Definition query (i : Z) (name : string) : message := {| m_Id := i; m_Rcode := 0; m_Question := [(name, 1)]; m_Answer := [] |}.
Definition zone (ips : list (list Z)) : option (list ConfigZoneRecord) := Some [{| zr_Name := "db.local"; zr_IPs := ips |}].
Definition servers_conf : option string := Some ("# comment" +:+ String (ascii_of_nat 10) ("nameserver 10.0.0.2:5353" +:+ String (ascii_of_nat 10) "")).
Definition start := dns_Start [WalkFile (zone [ip4 10 0 0 9])] ["10.0.0.1"; "fe80::1"; "10.0.0.1:53"] servers_conf.

Example start_servers : rs_nameservers (sv_resolver start) = ["10.0.0.1:53"; "10.0.0.2:5353"].
Proof. vm_compute. reflexivity. Qed.

Lemma lookup_first_reply_witness :
  let it := sv_resolver start in
  let req := query 7 "go.dev." in
  exists t, offers "udp" req (rs_nameservers it) 5000 t (reply req (ip4 2 2 2 2)) /\ t = 5600 /\
    snd (Lookup "udp" "go.dev." req 5000 it) = Ok (reply req (ip4 2 2 2 2)).
Proof.
  intros it req. assert (E : snd (Lookup "udp" "go.dev." req 5000 it) = Ok (reply req (ip4 2 2 2 2))) by (vm_compute; reflexivity).
  assert (Hs : rs_nameservers it <> []) by (subst it; by rewrite start_servers).
  assert (Hc : cached_reply "go.dev." (u32 (5000 `div` 1000)) it = None) by (vm_compute; reflexivity).
  pose proof (lookup_first_reply "udp" "go.dev." req 5000 it upstream_causal Hs Hc) as H.
  cbv zeta in H. destruct (Lookup _ _ _ _ _) as [it' r]. cbn [snd] in E. subst r.
  destruct H as (t & Ho & _ & _ & _). exists 5600. split; [|split; reflexivity].
  exists 1%nat, "10.0.0.2:5353", 100. repeat split; vm_compute; reflexivity.
Defined.

Lemma dns_reply_provenance_witness :
  let events := [DnsQuery "tcp" (query 3 "go.dev.") 5000; DnsFile {| ev_Name := "/etc/z.toml"; ev_Create := true; ev_Write := false; ev_first := zone [ip4 10 0 0 8]; ev_second := None |}] in
  let s := dns_run events start in
  let req := query 7 "go.dev." in
  snd (dns_action "udp" req 300000 (sv_records s) (sv_resolver s)) = set_Id 7 (reply (query 3 "go.dev.") (ip4 2 2 2 2)) /\
  exists t m, obtained (rs_nameservers (sv_resolver start)) "go.dev." t m /\ 300 < t `div` 1000 + 600.
Proof.
  intros events s req. split; [vm_compute; reflexivity|].
  pose proof (dns_reply_provenance [WalkFile (zone [ip4 10 0 0 9])] ["10.0.0.1"; "fe80::1"; "10.0.0.1:53"] servers_conf events "udp" req 300000 "go.dev." []
    upstream_causal) as H.
  assert (Hq : forall now, 0 <= now <= 300000 -> query_ok (rs_nameservers (sv_resolver start)) now).
  { intros now Hn. unfold query_ok, deadline, clock_ok. rewrite start_servers. cbn. unfold stagger, netTimeout. lia. }
  destruct H as [[H _]|[[_ H]|[_ H]]].
  - constructor; [apply Hq; lia|]. constructor; done.
  - apply Hq. lia.
  - reflexivity.
  - exfalso. apply H. vm_compute. reflexivity.
  - exfalso. vm_compute in H. discriminate H.
  - destruct H as (t & m & Ho & Ht & _). exists t, m. split; [exact Ho|exact Ht].
Defined.
(** The answer a truncated message got over one network is given over the other: the cache knows
    the name only. *)
Example cache_ignores_network :
  let s := dns_run [DnsQuery "udp" (query 3 "go.dev.") 5000] start in
  forall network, snd (dns_action network (query 4 "go.dev.") 6000 (sv_records s) (sv_resolver s)) = set_Id 4 (reply (query 3 "go.dev.") (ip4 2 2 2 2)).
Proof. intros s network. vm_compute. reflexivity. Qed.
End Example.
(** The end of a process that is recorded. *)
Lemma end_recorded B st log name es c e es' : tasks_inv B st log -> st !! name = Some es -> es_Cmd es = Some c ->
  (e = LOk name /\ (0 < es_ExecWindow es -> 0 < es_DoneUpdated es' /\ es_ExecWindow es <= es_DoneUpdated es') /\ es_FailUpdated es' = 0 \/
   e = LFail name /\ es_DoneUpdated es' = 0 /\ (0 < es_ExecWindow es -> 0 < es_FailUpdated es')) ->
  es_Cmd es' = None -> es_ExecWindow es' = es_ExecWindow es ->
  tasks_inv B (<[name := es']> st) (log ++ [e])%list.
Proof.
  intros HI He Hc Hcase Hc' Hw'. pose proof HI as [R O A D S].
  assert (Hend : is_end name e = true /\ (forall n, is_start n e = false) /\ entry_name e = name).
  { destruct Hcase as [(-> & _)|(-> & _)]; cbn; rewrite bool_decide_true by done; done. }
  destruct Hend as (Hend & Hns & Hname). split.
  - intros n. rewrite runs_snoc, Hns, has_cmd. destruct (decide (n = name)) as [->|Hn].
    + rewrite Hend, lookup_insert_eq. cbn. rewrite Hc'. split; [done|by intros [? ?]].
    + rewrite lookup_insert_ne, <- has_cmd, <- R by done. destruct e; cbn in *; subst; rewrite ?bool_decide_false by done; done.
  - apply one_snoc; [done|]. intros n ->. specialize (Hns n). cbn in Hns. by rewrite bool_decide_true in Hns.
  - apply not_again_snoc; [done|]. intros t _ _ ->. specialize (Hns (at_Name t)). cbn in Hns. by rewrite bool_decide_true in Hns.
  - apply after_deps_snoc; [done|]. intros t d _ _ _ _ ->. specialize (Hns (at_Name t)). cbn in Hns. by rewrite bool_decide_true in Hns.
  - intros t Hin Hs. destruct (decide (at_Name t = name)) as [E|Hn].
    + clear Hname; subst name. specialize (S t Hin Hs). unfold startup_entry in *. rewrite lookup_insert_eq. rewrite He in S. destruct S as [W Dn Ov Fl].
      assert (Hno : LOk (at_Name t) ∉ log) by (intros Hin'; apply Dn in Hin'; apply Ov in Hin'; destruct Hin' as (_ & ? & _); congruence).
      destruct Hcase as [(-> & Hd & Hf)|(-> & Hd & Hf)]; (split; rewrite ?elem_of_app, ?list_elem_of_singleton, ?Hw'; [lia| | |]).
      * split; [lia|]. split; [lia|]. intros _. by right.
      * intros _. split; [lia|]. done.
      * rewrite Hf. split; [done|]. split; [|lia]. intros [_ H]. exfalso. apply H. by right.
      * rewrite Hd. split; [done|]. split; [intros [?|?]; done|lia].
      * lia.
      * split; [lia|]. split; [lia|]. intros _. split; [by right|]. intros [?|?]; done.
    + eapply (startup_entry_other B B); [done|by rewrite Hname| |by apply S]. by rewrite lookup_insert_ne.
Qed.
Lemma end_step B st log name o now : tasks_inv B st log -> tasks_inv B (wait_done name o now st) (log ++ end_log name o st)%list.
Proof.
  intros HI. unfold wait_done, end_log. destruct (st !! name) as [es|] eqn:He; [|by rewrite app_nil_r].
  destruct (es_Cmd es) as [c|] eqn:Hc; [|by rewrite app_nil_r]. destruct o; [| |by rewrite app_nil_r..].
  - eapply end_recorded; [done..| |done|done]. left. cbn. split; [done|]. split; [lia|done].
  - eapply end_recorded; [done..| |done|done]. right. cbn. split; [done|]. split; [done|lia].
Qed.
(* ===== verification/ZoneReport.v ===== *)
(** The report of a host to the leader of its zone, every few seconds, and what the host
    is told to run: [HostStatusUpdate] and [mergeHostReplicaStages] of
    [src/internal/zonelet/service_internal.go].

    The handler works on the sets of the leader through the pointers they hand out, as
    the scheduler pass does, and is one step here; a message of the wire has no nil
    element in a list, and a clone has an empty message where the original has nil. *)
From Stdlib Require Import ZArith Lia.
From S2P Require Import Prelude GoStrings Inet Ns Kv Ipam Stage StateFlow SpecConfig Zone Auth Packages Metrics Refresh AgentStatus.
Local Open Scope string_scope.
Local Open Scope Z_scope.

(** [HostReplicaStageReport], and the request. *)
Record HostReplicaStageReport := { hr_InstanceName : string; hr_ReplicaId : Z; hr_Stages : list AppDeployStage }.
Record HostStatusUpdateRequest := {
  hu_Host : option Host; hu_Status : option HostStatus;
  hu_ReplicaStages : list HostReplicaStageReport; hu_ReplicaMetrics : gmap string (option NodeMetrics) }.

(** A dependency as it is handed out: with the settings and the placed replicas of the
    instance, each with its address if one is known, or [None] as it is recorded. *)
Record HostDepend := {
  dh_Depend : AppDeployDepend;
  dh_Found : option (list (option AppDeployConfigItem) * list (AppDeployReplica * option string)) }.
Record HostInstance := { hi_App : AppInstance; hi_Depends : list HostDepend }.
Record HostStatusUpdateResponse := {
  hu_VpcBridgeIp : string; hu_VpcInstanceCidr : string; hu_ZoneNetworkMap : option (ZoneNetworkMap NetHost);
  hu_AppInstances : list HostInstance }.

Section report.
Context `{Ip6Syntax} {S : Type} `{Kv S zone_value} `{MapRange}.
Context (zone : string).

(** ** What the host is told *)

(** The address of a host: in the network of the zone, or that of its peer address. *)
Definition depend_addr (z : zonelet S) (hostId : string) : option string :=
  match HostPeerIp (zl_net z) hostId with
  | Some ip => Some ip
  | None =>
    match KvSet_Load (zl_hosts z) hostId with
    | Some e =>
      let addr := h_PeerAddr (zh_Host (ke_Value e)) in
      if bool_decide (addr = "") then None
      else match ParsePrivateAddress addr with Ok ip => Some (IP4ToString ip) | Err _ => None end
    | None => None
    end
  end.
Definition depend_replicas (z : zonelet S) (reps : list AppDeployReplica) : list (AppDeployReplica * option string) :=
  map (fun rep => (rep, depend_addr z (dr_HostId rep))) (List.filter (fun rep => negb (unplaced rep)) reps).
Definition host_depend (z : zonelet S) (dep : option AppDeployDepend) : HostDepend :=
  let dep := default {| dd_SpecName := ""; dd_InstanceName := "" |} dep in
  {| dh_Depend := dep;
     dh_Found := match KvSet_Load (zl_apps z) (dd_InstanceName dep) with
                 | Some e =>
                   let d := ai_Deploy (ke_Value e) in
                   if bool_decide (ad_Configs d = []) then None else Some (ad_Configs d, depend_replicas z (ad_Replicas d))
                 | None => None
                 end |}.
Definition runs_on (hostId : string) (app : AppInstance) : bool :=
  existsb (fun rep => bool_decide (dr_HostId rep = hostId)) (ad_Replicas (ai_Deploy app)).
Definition host_instances (z : zonelet S) (hostId : string) : list HostInstance :=
  map (fun app => {| hi_App := app; hi_Depends := map (host_depend z) (ad_Depends (ai_Deploy app)) |})
      (List.filter (runs_on hostId) (map ke_Value (ks_arr (zl_apps z)))).

(** ** What the leader learns *)

Definition set_status (st : gmap string HostStatus) (z : zonelet S) : zonelet S :=
  {| zl_kv := zl_kv z; zl_net := zl_net z; zl_hosts := zl_hosts z; zl_operate := zl_operate z; zl_apps := zl_apps z;
     zl_status := st; zl_force := zl_force z; zl_lastRefreshed := zl_lastRefreshed z;
     zl_bumped := zl_bumped z; zl_allocs := zl_allocs z |}.
Definition put_record {V} `{ZoneVal V} (key : string) (v : V) : pass S unit := fun z =>
  match kv_write (zl_kv z) kv_default key v with
  | (s, KvOk _) => (set_store z s, Ok tt)
  | (s, rs) => (set_store z s, Err (kv_msg rs))
  end.
Definition set_PeerAddr (addr : string) (h : ZoneHost) : ZoneHost :=
  {| zh_Host := {| h_Id := h_Id (zh_Host h); h_PeerAddr := addr; h_Deploy := h_Deploy (zh_Host h) |};
     zh_AccessKey := zh_AccessKey h; zh_Operate := zh_Operate h; zh_Status := zh_Status h |}.
(** A new peer address of the host, which the entry of the set has even if the write fails. *)
Definition update_peer (i : nat) (host : ZoneHost) (addr : string) : pass S unit :=
  if bool_decide (addr = "") || bool_decide (addr = h_PeerAddr (zh_Host host)) then skip
  else match ParsePrivateAddress addr with
  | Err _ => skip
  | Ok _ =>
    _ ← modify (upd_host i (set_PeerAddr addr));
    put_record (NsHostInfo zone (h_Id (zh_Host host))) (set_PeerAddr addr host)
  end.

(** One report of [mergeHostReplicaStages]: the entry of the instance, unless it is deleted. *)
Definition flush_entry (i : nat) : pass S unit := fun z =>
  match Flush (zl_kv z) zone i (zl_apps z) with
  | (s, apps, r) => (set_apps (set_store z s) apps, r)
  end.
Definition merge_report (rpt : HostReplicaStageReport) : pass S unit :=
  z ← get;
  if bool_decide (hr_InstanceName rpt = "") then skip else
  match KvSet_ref (zl_apps z) (hr_InstanceName rpt) with
  | None => skip
  | Some i =>
    match app_at z i with
    | None => skip
    | Some app =>
      if is_deleted app then skip else
      let '(dp, changed) := Stage.mergeHostReplicaStages (ad_Stage (ai_Deploy app)) (hr_ReplicaId rpt) (hr_Stages rpt) in
      _ ← modify (upd_app i (on_deploy (on_stage (fun _ => dp))));
      if changed then logged (flush_entry i) else skip
    end
  end.
Definition merge_reports (reports : list HostReplicaStageReport) : pass S unit := for_each reports merge_report.

Definition merge_metrics (reports : gmap string (option NodeMetrics)) (c : replicaMetricsCache) : replicaMetricsCache :=
  foldr (fun kv c => metrics_store (fst kv) (snd kv) c) c (map_to_list reports).

(** ** The handler *)

Definition report_valid (who : caller) (req : HostStatusUpdateRequest) (z : zonelet S) : result (Host * HostStatus) :=
  if negb (cl_leader who && ks_ready (zl_apps z)) then Err "zonelet leader not ready" else
  match hu_Host req, hu_Status req with
  | Some host, Some st =>
    if negb (ObjectIdValid (h_Id host)) then Err "invalid host_id"
    else let? _ := authAllow (cl_key who) (AuthScope_Host_Write +:+ ":" +:+ h_Id host) in Ok (host, st)
  | _, _ => Err "bad request"
  end.

Definition report_response (z : zonelet S) (hostId : string) (deploy : option HostDeploy) : HostStatusUpdateResponse :=
  {| hu_VpcBridgeIp := match deploy with Some d => hd_VpcBridgeIp d | None => "" end;
     hu_VpcInstanceCidr := match deploy with Some d => hd_VpcInstanceCidr d | None => "" end;
     hu_ZoneNetworkMap := if nm_ready (zl_net z) then snapshot (nm_heap (zl_net z)) <$> nm_Map (zl_net z) else None;
     hu_AppInstances := host_instances z hostId |}.

(** The writes: the status, then the peer address, with what the host is to do, then the stages. *)
Definition report_pass (host : Host) (st : HostStatus) (reports : list HostReplicaStageReport) : pass S HostStatusUpdateResponse :=
  _ ← put_record (NsHostStatus zone (h_Id host)) st;
  _ ← modify (fun z => set_status (<[h_Id host := st]> (zl_status z)) z);
  z ← get;
  let known := KvSet_ref (zl_hosts z) (h_Id host) in
  let cached := i ← known; host_at z i in
  _ ← match known, cached with
      | Some i, Some h => update_peer i h (h_PeerAddr host)
      | _, _ => skip
      end;
  z ← get;
  let resp := report_response z (h_Id host) (h ← cached; h_Deploy (zh_Host h)) in
  _ ← merge_reports reports;
  mret resp.
Definition HostStatusUpdate (who : caller) (now : Z) (req : HostStatusUpdateRequest) (z : zonelet S) (c : replicaMetricsCache)
  : zonelet S * replicaMetricsCache * result HostStatusUpdateResponse :=
  match report_valid who req z with
  | Err e => (z, c, Err e)
  | Ok (host, st) =>
    match report_pass host st (hu_ReplicaStages req) z with
    | (z, Err e) => (z, c, Err e)
    | (z, Ok resp) => (z, metrics_sweep now replicaMetricsMaxAge (merge_metrics (hu_ReplicaMetrics req) c), Ok resp)
    end
  end.
End report.
Lemma framed_pass host st reports : h_Id host = hostId -> h_PeerAddr host = addr -> (forall rpt, rpt ∈ reports -> hr_InstanceName rpt ∈ named) ->
  framed (report_pass zone host st reports).
Proof.
  intros Hid Had Hn. unfold report_pass. apply framed_bind; [apply framed_put; left; by rewrite Hid|intros _].
  apply framed_bind.
  { intros z _. destruct (frame_refl z). split; try done. intros id Hne. cbn. rewrite Hid. by rewrite lookup_insert_ne. }
  intros _ z Hz. rewrite get_unfold. cbv zeta.
  match goal with |- context [mbind _ ?m z] => set (peer := m) end.
  assert (Fp : report_frame z (fst (peer z))).
  { unfold peer. destruct (KvSet_ref _ _) as [i|] eqn:Er; [|apply frame_refl]. cbn. destruct (host_at z i) as [h|] eqn:Eh; [|apply frame_refl].
    rewrite Had. apply peer_frame; [by rewrite (proj2 Hz _ _ _ Er Eh)|done|done]. }
  rewrite (bind_unfold peer). destruct (peer z) as [zp [[]|e]]; cbn [fst] in *; [|done]. eapply frame_trans; [exact Fp|].
  assert (Hzp : sets_ok zp) by (by eapply sets_ok_frame). clear peer Fp. rewrite get_unfold. refine (framed_bind _ _ _ _ zp Hzp).
  - apply framed_each. intros rpt Hr. by apply framed_merge, Hn.
  - intros _. apply framed_ret.
Qed.

(** ** What the host is told *)

Lemma runs_on_iff h a : runs_on h a = true <-> exists rep, rep ∈ ad_Replicas (ai_Deploy a) /\ dr_HostId rep = h.
Proof.
  unfold runs_on. rewrite List.existsb_exists. split; intros (rep & H1' & H2'); exists rep.
  - apply list_elem_of_In in H1'. by apply bool_decide_eq_true in H2'.
  - split; [by apply list_elem_of_In|by apply bool_decide_eq_true].
Qed.
Lemma told_instances z h a : a ∈ map hi_App (host_instances z h) <->
  a ∈ map ke_Value (ks_arr (zl_apps z)) /\ exists rep, rep ∈ ad_Replicas (ai_Deploy a) /\ dr_HostId rep = h.
Proof.
  unfold host_instances. rewrite List.map_map, List.map_id, !list_elem_of_In, List.filter_In, runs_on_iff. done.
Qed.
(** A dependency as it must be handed out: with the settings of the instance it is on, and its
    placed replicas in order at the addresses [addr_of]; without both when there is no such
    instance or it has no settings. *)
Definition told_depend (apps : appInstanceSet) (addr_of : string -> option string) (d : HostDepend) : Prop :=
  match KvSet_Load apps (dd_InstanceName (dh_Depend d)) with
  | Some e =>
    let dep := ai_Deploy (ke_Value e) in
    (ad_Configs dep = [] -> dh_Found d = None) /\
    (ad_Configs dep <> [] -> exists reps, dh_Found d = Some (ad_Configs dep, reps) /\
       map fst reps = filter (fun rep => dr_HostId rep <> "") (ad_Replicas dep) /\
       forall rep ip, (rep, ip) ∈ reps -> ip = addr_of (dr_HostId rep))
  | None => dh_Found d = None
  end.
Lemma placed_filter (l : list AppDeployReplica) : List.filter (fun rep => negb (unplaced rep)) l = filter (fun rep => dr_HostId rep <> "") l.
Proof.
  induction l as [|rep l IH]; [done|]. rewrite filter_cons. cbn [List.filter]. unfold unplaced at 1.
  destruct (decide (dr_HostId rep = "")) as [E|E].
  - rewrite bool_decide_eq_true_2, decide_False by (done || by intros ?). exact IH.
  - rewrite bool_decide_eq_false_2, decide_True by done. cbn. by rewrite IH.
Qed.
Lemma told_depends z h hi : hi ∈ host_instances z h ->
  map dh_Depend (hi_Depends hi) = map (default {| dd_SpecName := ""; dd_InstanceName := "" |}) (ad_Depends (ai_Deploy (hi_App hi))) /\
  Forall (told_depend (zl_apps z) (depend_addr z)) (hi_Depends hi).
Proof.
  intros Hi. unfold host_instances in Hi. apply list_elem_of_In, in_map_iff in Hi as (a & <- & _). cbn [hi_Depends hi_App].
  rewrite List.map_map. split; [done|]. apply Forall_forall. intros d (o & -> & _)%list_elem_of_fmap.
  unfold told_depend, host_depend. cbn [dh_Found dh_Depend].
  destruct (KvSet_Load _ _) as [e|]; [|done]. cbv zeta. split; intros Hc.
  - by rewrite bool_decide_eq_true_2.
  - rewrite bool_decide_eq_false_2 by done. eexists. split; [done|]. unfold depend_replicas. rewrite placed_filter. split.
    + rewrite List.map_map. apply List.map_id.
    + by intros rep ip (rep' & [= -> ->] & _)%list_elem_of_fmap.
Qed.
End frame.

******************************

◆ **DESCRIPTION OF THE TASK**
Please report every line in the entries above that holds the string "reps".

◆ **RESPONSE TO THE TASK**
Definition depend_replicas (z : zonelet S) (reps : list AppDeployReplica) : list (AppDeployReplica * option string) :=
  map (fun rep => (rep, depend_addr z (dr_HostId rep))) (List.filter (fun rep => negb (unplaced rep)) reps).
    (ad_Configs dep <> [] -> exists reps, dh_Found d = Some (ad_Configs dep, reps) /\
       map fst reps = filter (fun rep => dr_HostId rep <> "") (ad_Replicas dep) /\
       forall rep ip, (rep, ip) ∈ reps -> ip = addr_of (dr_HostId rep))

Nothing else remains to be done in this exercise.